• The task:
Retype the entries in full, exactly.

• Material supplied:

+ + + +

Definition bind {A B} (m : M A) (k : A -> M B) : M B :=
  fun p =>
    match m p with
    | Ok (a, p') => k a p'
    | Error e => Error e
    | OutOfFuel => OutOfFuel
    end.

Declare Scope parser_scope.
Delimit Scope parser_scope with parser.
Notation "x <- m ;; k" := (bind m (fun x => k))
  (at level 61, m at next level, right associativity) : parser_scope.
Notation "' pat <- m ;; k" := (bind m (fun x => match x with pat => k end))
  (at level 61, pat pattern, m at next level, right associativity)
  : parser_scope.
Notation "m ;; k" := (bind m (fun _ => k))
  (at level 61, right associativity) : parser_scope.
Open Scope parser_scope.

(** [this.error(message)] *)
Definition error {A} (message : string) : M A := fun _ => Error message.

(** [this.current] *)
Definition getCurrent : M token := fun p => Ok (current p, p).

Definition getParser : M Parser := fun p => Ok (p, p).

Definition advanceParser (p : Parser) : Parser :=
  match nth_error (tokens p) (position p) with
  | Some t => mkParser (tokens p) (S (position p)) t
  | None => mkParser (tokens p) (position p) EndToken
  end.

(** [this.advance()] *)
Definition advance : M unit := fun p => Ok (tt, advanceParser p).

(** [new Parser(tokens, systemLookup)] *)
Definition newParser (ts : list token) : Parser :=
  advanceParser (mkParser ts 0 EndToken).

(** *** Loops *)

(** How a loop body ends: [Next] reaches the loop test (the end of the body
    or a [continue]), [Break] leaves the loop. *)
Inductive flow := Next | Break.

(** [while (cond) body], the loop variables being the state [s]. *)
Fixpoint while_ {S : Type} (fuel : nat) (cond : S -> token -> bool)
  (body : S -> M (flow * S)) (s : S) : M S :=
  fun p =>
    match fuel with
    | O => OutOfFuel
    | Datatypes.S fuel' =>
        if cond s (current p) then
          match body s p with
          | Ok ((Next, s'), p') => while_ fuel' cond body s' p'
          | Ok ((Break, s'), p') => Ok (s', p')
          | Error e => Error e
          | OutOfFuel => OutOfFuel
          end
        else Ok (s, p)
    end.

+ + + +

• Answer to this task:
Definition bind {A B} (m : M A) (k : A -> M B) : M B :=
  fun p =>
    match m p with
    | Ok (a, p') => k a p'
    | Error e => Error e
    | OutOfFuel => OutOfFuel
    end.

Declare Scope parser_scope.
Delimit Scope parser_scope with parser.
Notation "x <- m ;; k" := (bind m (fun x => k))
  (at level 61, m at next level, right associativity) : parser_scope.
Notation "' pat <- m ;; k" := (bind m (fun x => match x with pat => k end))
  (at level 61, pat pattern, m at next level, right associativity)
  : parser_scope.
Notation "m ;; k" := (bind m (fun _ => k))
  (at level 61, right associativity) : parser_scope.
Open Scope parser_scope.

(** [this.error(message)] *)
Definition error {A} (message : string) : M A := fun _ => Error message.

(** [this.current] *)
Definition getCurrent : M token := fun p => Ok (current p, p).

Definition getParser : M Parser := fun p => Ok (p, p).

Definition advanceParser (p : Parser) : Parser :=
  match nth_error (tokens p) (position p) with
  | Some t => mkParser (tokens p) (S (position p)) t
  | None => mkParser (tokens p) (position p) EndToken
  end.

(** [this.advance()] *)
Definition advance : M unit := fun p => Ok (tt, advanceParser p).

(** [new Parser(tokens, systemLookup)] *)
Definition newParser (ts : list token) : Parser :=
  advanceParser (mkParser ts 0 EndToken).

(** *** Loops *)

(** How a loop body ends: [Next] reaches the loop test (the end of the body
    or a [continue]), [Break] leaves the loop. *)
Inductive flow := Next | Break.

(** [while (cond) body], the loop variables being the state [s]. *)
Fixpoint while_ {S : Type} (fuel : nat) (cond : S -> token -> bool)
  (body : S -> M (flow * S)) (s : S) : M S :=
  fun p =>
    match fuel with
    | O => OutOfFuel
    | Datatypes.S fuel' =>
        if cond s (current p) then
          match body s p with
          | Ok ((Next, s'), p') => while_ fuel' cond body s' p'
          | Ok ((Break, s'), p') => Ok (s', p')
          | Error e => Error e
          | OutOfFuel => OutOfFuel
          end
        else Ok (s, p)
    end.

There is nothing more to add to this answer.